### What is required
Return all lines of the records that contain the word "rewrite".

Top of Available data

Lemma openLogs_ok R s i g ok1 ok2 :
  logs_ok R s → ls_fetches s !! i = Some g → ft_phase g = FStart → logs_ok R (openLogs ok1 ok2 i g s).
Proof.
  intros Hok Hi Hph. pose proof Hok as (Hj & Hf & Hg & _). unfold openLogs.
  destruct (ls_jobs s !! ft_key g) as [[job j]|] eqn:Hk; [|by eapply end_ok].
  pose proof (Hj _ _ _ Hk) as Hdir. rewrite Hdir.
  assert (Hins : ∀ F e, files_ok R F → files_ok R (<[logsDir workDir id (lj_AllocName job) ++ [streamFile e] := []]> F)).
  { intros F e HF name err file. rewrite lookup_insert_Some. intros [[_ <-]|[_ H]]; [|by apply HF].
    apply faithful_prefix, prefix_nil. }
  assert (Hpre : ∀ F e, prefixes R F → prefixes R (<[logsDir workDir id (lj_AllocName job) ++ [streamFile e] := []]> F)).
  { intros F e HF name err file. rewrite lookup_insert_Some. intros [[_ <-]|[_ H]]; [apply prefix_nil|by apply HF]. }
  destruct ok1; cbn [negb]; [|eapply end_ok; try done; by apply jobs_ok_update].
  destruct ok2; cbn [negb]; [|eapply end_ok; try done; [by apply jobs_ok_update|by apply (Hins _ false)|by apply (Hpre _ false)]].
  pose proof (Hg _ _ Hi) as Hg0. unfold fetch_ok in Hg0. rewrite Hph in Hg0.
  eapply (logs_ok_set R s i g); [done..|by apply (Hins _ true), (Hins _ false)| |]; simpl.
  - split; [done|]. intros err. destruct (Hg0 err) as [H1 H2]. simpl. rewrite H1, H2. split; [done|lia].
  - unfold sole_ok. rewrite Hph. simpl. intros -> name err file. rewrite !lookup_insert_Some, lookup_empty.
    destruct (Hg0 err) as [_ Hp]. rewrite Hp, take_0.
    intros [[Hl <-]|[_ [[Hl <-]|[_ [=]]]]]; unfold localPath in Hl; by simplify_eq/=.
Qed.

(** What a write of bytes at the place of the fetch does to the files. *)
Lemma writeLog_ok R s g err k :
  files_ok R (ls_files s) → opened_ok R g → (ft_pos g err + k ≤ length (R (ft_alloc g) err))%nat →
  files_ok R (ls_files (writeLog err (take k (drop (ft_pos g err) (R (ft_alloc g) err))) g s)).
Proof.
  intros HF [Hdir _] Hk name e file. unfold writeLog. cbn [ls_files set_ls_files]. rewrite Hdir, lookup_alter_Some.
  intros [(Hl & f0 & Hf0 & ->)|[_ H]]; [|by apply HF].
  apply localPath_inj in Hl as [<- <-]. apply faithful_writeAt; [by apply HF|done].
Qed.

Bottom of Available data

### Answer space
  pose proof (Hj _ _ _ Hk) as Hdir. rewrite Hdir.
  { intros F e HF name err file. rewrite lookup_insert_Some. intros [[_ <-]|[_ H]]; [|by apply HF].
  { intros F e HF name err file. rewrite lookup_insert_Some. intros [[_ <-]|[_ H]]; [apply prefix_nil|by apply HF]. }
  pose proof (Hg _ _ Hi) as Hg0. unfold fetch_ok in Hg0. rewrite Hph in Hg0.
  - split; [done|]. intros err. destruct (Hg0 err) as [H1 H2]. simpl. rewrite H1, H2. split; [done|lia].
  - unfold sole_ok. rewrite Hph. simpl. intros -> name err file. rewrite !lookup_insert_Some, lookup_empty.
    destruct (Hg0 err) as [_ Hp]. rewrite Hp, take_0.
  intros HF [Hdir _] Hk name e file. unfold writeLog. cbn [ls_files set_ls_files]. rewrite Hdir, lookup_alter_Some.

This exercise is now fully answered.